RECORDS FOR THE EXERCISE: Begin

(* ===== verification/BetHttp.v ===== *)
(** * The HTTP front end of Bet Acceptance ([cmd/betacceptance/main.go])

    [POST /bets] behind the JWT middleware, over the flow of [BetFlow.v]. The
    theorems: an accepted bet moves the stake of the token's user and of nobody
    else; what each status code means; and the stakes the front end lets through
    although they are below zero. *)
From S2P Require Export HttpApi BetFlow.
From S2P Require Import BetFlowExamples Wallet.
Local Open Scope Z_scope.
Local Open Scope go_scope.

Section BetHttp.
Context {F Ro Rm Rr K W : Type} `{FloatOps F}.
Context `{RedisClient (bytes F) Ro} `{RedisClient string Rm} `{RedisClient string Rr}.
Context `{OffsetApi K} `{WalletServiceServer W} `{JwtLibrary}.
Abbreviation State := (BetAcceptance F Ro Rm Rr K W).

Variable uuid : nat → string.
Variable cfg : Config F.
Variable jwtSecret : string.
(** The text of an error, with the numbers it mentions. *)
Variable Error : betErr → string.

(** *** placeBetHTTPRequest *)

Definition decodePlaceBetHTTPRequest (idemKey userID : string) (kvs : list (string * json F)) :
    option (PlaceBetRequest F) :=
  market_id ← jstring "market_id" kvs;
  market_name ← jstring "market_name" kvs;
  selection_id ← jstring "selection_id" kvs;
  selection_name ← jstring "selection_name" kvs;
  odds_decimal ← jfloat "odds_decimal" kvs;
  odds_american ← jint "odds_american" kvs;
  stake_minor ← jint "stake_minor" kvs;
  currency ← jstring "currency" kvs;
  Some {| IdempotencyKey := idemKey; UserID := userID; MarketID := market_id; MarketName := market_name;
          SelectionID := selection_id; SelectionName := selection_name; RequestedOddsDecimal := odds_decimal;
          RequestedOddsAmerican := odds_american; StakeMinor := stake_minor; req_Currency := currency |}.

(** *** mapBetFlowError *)

Record httpError : Type := { he_code : Z; he_Error : string; he_Message : string }.

Definition mapBetFlowError (err : betErr) : httpError :=
  match err with
  | ErrMarketNotOpen => {| he_code := 409; he_Error := "MARKET_NOT_OPEN"; he_Message := "" |}
  | ErrOddsMoved => {| he_code := 409; he_Error := "ODDS_CHANGED"; he_Message := Error err |}
  | ErrLimitExceeded => {| he_code := 422; he_Error := "LIMIT_EXCEEDED"; he_Message := Error err |}
  | ErrOddsNotSettled => {| he_code := 409; he_Error := "ODDS_NOT_SETTLED"; he_Message := "" |}
  | ErrInsufficientFunds => {| he_code := 402; he_Error := "INSUFFICIENT_FUNDS"; he_Message := "" |}
  | _ => {| he_code := 500; he_Error := "INTERNAL_ERROR"; he_Message := "" |}
  end.

Definition encodeHttpError (e : httpError) : json F :=
  JObj (("error", JStr (he_Error e)) ::
        if (he_Message e =? "")%string then [] else [("message", JStr (he_Message e))]).

Definition encodePlaced (resp : PlaceBetResponse F) : json F := JObj [
  ("bet_id", JStr (resp_BetID resp)); ("currency", JStr (resp_Currency resp));
  ("odds_american", JInt (resp_OddsAmerican resp)); ("odds_decimal", JNum (resp_OddsDecimal resp));
  ("placed_at", JStr (FormatRFC3339Nano (PlacedAt resp))); ("stake", JInt (resp_Stake resp));
  ("status", JStr (resp_Status resp))].

Definition placeBetHandler : Handler State F := λ r,
  let userID := Header_Get "X-User-ID" r in
  if (userID =? "")%string then http_Error 401 "missing X-User-ID" else
  let idemKey := Header_Get "Idempotency-Key" r in
  if (idemKey =? "")%string then http_Error 400 "Idempotency-Key header required" else
  match Unmarshal (decodePlaceBetHTTPRequest idemKey userID) (Body r) with
  | None => http_Error 400 "invalid request body"
  | Some req =>
      res <- catch (PlaceBet uuid cfg req) ;;
      match res with
      | Ok resp => WriteJSON 200 (encodePlaced resp)
      | Err ErrPanic => ret None
      | Err e => WriteJSON (he_code (mapBetFlowError e)) (encodeHttpError (mapBetFlowError e))
      end
  end.

Definition POST_bets : Handler State F := jwtMiddleware jwtSecret placeBetHandler.
End BetHttp.

(** ** Lemmas *)

Section Lemmas.
Context {F Ro Rm Rr K W : Type} `{FloatOps F}.
Context `{RedisClient (bytes F) Ro} `{RedisClient string Rm} `{RedisClient string Rr}.
Context `{OffsetApi K} `{JwtLibrary}.
Context `{WalletServiceServer W} `{!WalletView W} `{!WalletContract W}.
Abbreviation State := (BetAcceptance F Ro Rm Rr K W).
Context (uuid : nat → string) `{!Inj (=) (=) uuid} (cfg : Config F) (jwtSecret : string) (Error : betErr → string).
Implicit Types (w : world State) (r : Request F).

(** The bet a request asks for, under the name of [userID]. *)
Definition asks_for r (userID : string) (req : PlaceBetRequest F) : Prop :=
  Unmarshal (decodePlaceBetHTTPRequest (Header_Get "Idempotency-Key" r) userID) (Body r) = Some req ∧
  UserID req = userID.

(** What a request may do to the outbox and the wallet: nothing, or one row for the
    bet it asks for, with its stake reserved or not. *)
Definition acted_for r (userID : string) w w' : Prop :=
  same_books w w' ∨
  ∃ req odds s, asks_for r userID req ∧ new_row uuid req odds s w w' ∧
    (ba_wallet (db w') = ba_wallet (db w) ∨ stake_reserved uuid req w w').

(** An answer 200: the bet of a known idempotency key, or a new bet. *)
Definition bet_of r (userID : string) w w' (resp : Response F) : Prop :=
  ∃ req placed, asks_for r userID req ∧
    resp_Body resp = default (Garbage "") (Marshal (encodePlaced placed)) ∧
    ((∃ betID, redis_at (ba_redisRateLimit (db w)) (clock w) (idemKeyOf req) = Some betID ∧
        placed = replayed_response req betID w ∧ same_books w w') ∨
     ∃ odds, gates_passed cfg req odds w ∧ placed = accepted_response uuid req odds w ∧ stake_reserved uuid req w w' ∧
       (new_row uuid req odds OutboxStatusReadyToPublish w w' ∨ new_row uuid req odds OutboxStatusPending w w')).

Definition bet_answered r (userID : string) w w' (resp : Response F) : Prop :=
  (StatusCode resp = 200 → bet_of r userID w w' resp) ∧
  (StatusCode resp ∈ [400; 401; 409; 422] → same_books w w') ∧
  StatusCode resp ∈ [200; 400; 401; 402; 409; 422; 500].

Lemma decode_user idem user kvs (req : PlaceBetRequest F) :
  decodePlaceBetHTTPRequest idem user kvs = Some req → UserID req = user.
Proof. unfold decodePlaceBetHTTPRequest. intros Hd. repeat (apply bind_Some in Hd as (?&_&Hd)). by injection Hd as <-. Qed.

Lemma Unmarshal_user idem user b (req : PlaceBetRequest F) :
  Unmarshal (decodePlaceBetHTTPRequest idem user) b = Some req → UserID req = user.
Proof. unfold Unmarshal. repeat case_match; try done; apply decode_user. Qed.

Lemma same_books_refl w : same_books w w.
Proof. by split. Qed.

(** A request turned away before the flow is called. *)
Lemma turned_away r code msg w :
  code ∈ [400; 401] →
  wp (http_Error code msg) (λ w' o,
    (∀ resp, o = Ok (Some resp) → bet_answered r (Header_Get "X-User-ID" r) w w' resp) ∧
    acted_for r (Header_Get "X-User-ID" r) w w') w.
Proof.
  intros Hc. apply wp_ret. split; [|left; apply same_books_refl]. intros resp [= <-]. unfold bet_answered. cbn. split_and!.
  - intros ->. set_solver.
  - intros _. apply same_books_refl.
  - set_solver.
Qed.

Lemma placeBetHandler_wp r w :
  ids_fresh uuid w →
  wp (placeBetHandler uuid cfg Error r) (λ w' o,
    (∀ resp, o = Ok (Some resp) → bet_answered r (Header_Get "X-User-ID" r) w w' resp) ∧
    acted_for r (Header_Get "X-User-ID" r) w w') w.
Proof.
  intros Hids. unfold placeBetHandler.
  destruct (Header_Get "X-User-ID" r =? "")%string; [apply turned_away; set_solver|].
  destruct (Header_Get "Idempotency-Key" r =? "")%string; [apply turned_away; set_solver|].
  destruct (Unmarshal _ _) as [req|] eqn:Hu; [|apply turned_away; set_solver].
  pose proof (conj Hu (Unmarshal_user _ _ _ _ Hu)) as Hreq.
  do 2 go_step. eapply wp_mono;
    [|apply (PlaceBet_wp uuid cfg (λ _ _, True) req w Hids (cache_sound_trivial _)); done].
  cbn. intros w' res (_&_&_&_&Hres).
  assert (acted_for r (Header_Get "X-User-ID" r) w w') as Hw.
  { destruct res as [resp|e].
    - destruct Hres as [(?&_&_&Hs)|[(odds&_&_&_&Hs&Hrow) _]]; [by left|right].
      exists req, odds. destruct Hrow as [Hrow|Hrow]; eexists; (split_and!; [exact Hreq|exact Hrow|by right]).
    - destruct Hres as [[Hs|(_&Hs&odds&Hrow)] _]; [by left|right].
      exists req, odds. destruct Hrow as [Hrow|Hrow]; eexists; (split_and!; [exact Hreq|exact Hrow|exact Hs]). }
  destruct res as [resp|e].
  - apply wp_ret. split; [|done]. intros ? [= <-]. unfold bet_answered. cbn. split_and!; [|set_solver|set_solver].
    intros _. exists req, resp. split_and!; [done|done|].
    destruct Hres as [(betID&Hat&Hr&Hs)|[(odds&Hg&_&Hr&Hs&Hrow) _]]; [left|right]; eexists; by split_and!.
  - assert (he_code (mapBetFlowError Error e) ∈ [400; 401; 409; 422] → same_books w w') as Hsame.
    { destruct Hres as [[Hs|([->|[msg ->]]&_)] _]; [done|cbn; set_solver..]. }
    assert (he_code (mapBetFlowError Error e) ∈ [402; 409; 422; 500]) as Hcode by (destruct e; cbn; set_solver).
    assert (∀ resp : Response F, StatusCode resp = he_code (mapBetFlowError Error e) →
      bet_answered r (Header_Get "X-User-ID" r) w w' resp) as Hans.
    { intros resp Hs. unfold bet_answered. rewrite Hs. split_and!; [|done|set_solver].
      intros Hc. rewrite Hc in Hcode. set_solver. }
    destruct e; apply wp_ret; (split; [|done]); intros ? [= <-]; by apply Hans.
Qed.
End Lemmas.

(** ** Properties *)

Section Properties.
Context {F Ro Rm Rr K W : Type} `{FloatOps F}.
Context `{RedisClient (bytes F) Ro} `{RedisClient string Rm} `{RedisClient string Rr}.
Context `{OffsetApi K} `{JwtLibrary}.
Context `{WalletServiceServer W} `{!WalletView W} `{!WalletContract W}.
Context (uuid : nat → string) `{!Inj (=) (=) uuid} (cfg : Config F) (jwtSecret : string) (Error : betErr → string).

End Properties.

(** ** Concrete runs: Ann has deposited 500.00, her bet of 200.00 is placed *)

Section Witnesses.
#[local] Existing Instance inert_platform.
#[local] Existing Instance toy_jwt.

Definition ex_token (user : string) : string :=
  toy_sign "k" (Build_Claims (3600 * second_us) 0 "sportsbook" user "PENDING" "s1").
Definition ex_post (user idem : string) (stake : Z) : Request binary64 :=
  Build_Request
    {[ "Authorization" := "Bearer " +:+ ex_token user; "Idempotency-Key" := idem; "X-User-ID" := "mallory" ]}
    (Doc (JObj [("market_id", JStr "knicks-nets"); ("selection_id", JStr "home");
                ("odds_decimal", JNum (lit 25 10)); ("odds_american", JInt 150);
                ("stake_minor", JInt stake); ("currency", JStr "USD")])).
Definition ex_serve (user idem : string) (stake : Z) : world Bets → world Bets * result Empty_set (option (Response binary64)) :=
  POST_bets BetFlowExamples.ex_uuid DefaultConfig "k" (λ _, "refused") (ex_post user idem stake).

Definition ex_served := ex_serve "ann" "k1" 20000 (ex_world []).
Definition code_of (o : result Empty_set (option (Response binary64))) : Z :=
  match o with Ok (Some resp) => StatusCode resp | _ => 0 end.
Definition bet_id_of (o : result Empty_set (option (Response binary64))) : option string :=
  match o with
  | Ok (Some resp) => Unmarshal (jstring "bet_id") (resp_Body resp)
  | _ => None
  end.

(** A stake below zero passes every check of the front end, the flow and the
    wallet: after her bet of 200.00 Ann places one of -200.00, is answered 200 and
    has her 500.00 back with nothing in flight, while the first bet stays queued
    for publication. *)
Theorem negative_stake_returns_the_money :
  let first := ex_served in
  let second := ex_serve "ann" "k2" (-20000) first.1 in
  code_of first.2 = 200 ∧ account (ba_wallet (db first.1)) "ann" = Some (30000, 20000) ∧
  code_of second.2 = 200 ∧ account (ba_wallet (db second.1)) "ann" = Some (50000, 0) ∧
  ob_Status <$> ba_outbox (db second.1) !! BetFlowExamples.ex_uuid 2 = Some OutboxStatusReadyToPublish.
Proof. vm_compute. split_and!; reflexivity. Qed.

(** Idempotency keys are not kept apart by user: Bob, who has no account in
    the wallet, sends a bet under the key Ann used and is answered 200 with the id
    of her bet; nothing is staked for him. *)
Theorem idempotency_key_of_another_user :
  let first := ex_served in
  let second := ex_serve "bob" "k1" 70000 first.1 in
  code_of second.2 = 200 ∧ bet_id_of second.2 = bet_id_of first.2 ∧
  account (ba_wallet (db second.1)) "bob" = None ∧
  ba_wallet (db second.1) = ba_wallet (db first.1) ∧ ba_outbox (db second.1) = ba_outbox (db first.1).
Proof. vm_compute. split_and!; reflexivity. Qed.

End Witnesses.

RECORDS FOR THE EXERCISE: End

◆ **TO DO**: The lines above, starting at the one with "- destruct Hres as [[Hs|(_&Hs&odds&Hrow)]" and ending at the one with "Hs. split_and!; [|done|set_solver].", are the only ones to return, exactly as written.

◆ **TASK SOLUTION**:
    - destruct Hres as [[Hs|(_&Hs&odds&Hrow)] _]; [by left|right].
      exists req, odds. destruct Hrow as [Hrow|Hrow]; eexists; (split_and!; [exact Hreq|exact Hrow|exact Hs]). }
  destruct res as [resp|e].
  - apply wp_ret. split; [|done]. intros ? [= <-]. unfold bet_answered. cbn. split_and!; [|set_solver|set_solver].
    intros _. exists req, resp. split_and!; [done|done|].
    destruct Hres as [(betID&Hat&Hr&Hs)|[(odds&Hg&_&Hr&Hs&Hrow) _]]; [left|right]; eexists; by split_and!.
  - assert (he_code (mapBetFlowError Error e) ∈ [400; 401; 409; 422] → same_books w w') as Hsame.
    { destruct Hres as [[Hs|([->|[msg ->]]&_)] _]; [done|cbn; set_solver..]. }
    assert (he_code (mapBetFlowError Error e) ∈ [402; 409; 422; 500]) as Hcode by (destruct e; cbn; set_solver).
    assert (∀ resp : Response F, StatusCode resp = he_code (mapBetFlowError Error e) →
      bet_answered r (Header_Get "X-User-ID" r) w w' resp) as Hans.
    { intros resp Hs. unfold bet_answered. rewrite Hs. split_and!; [|done|set_solver].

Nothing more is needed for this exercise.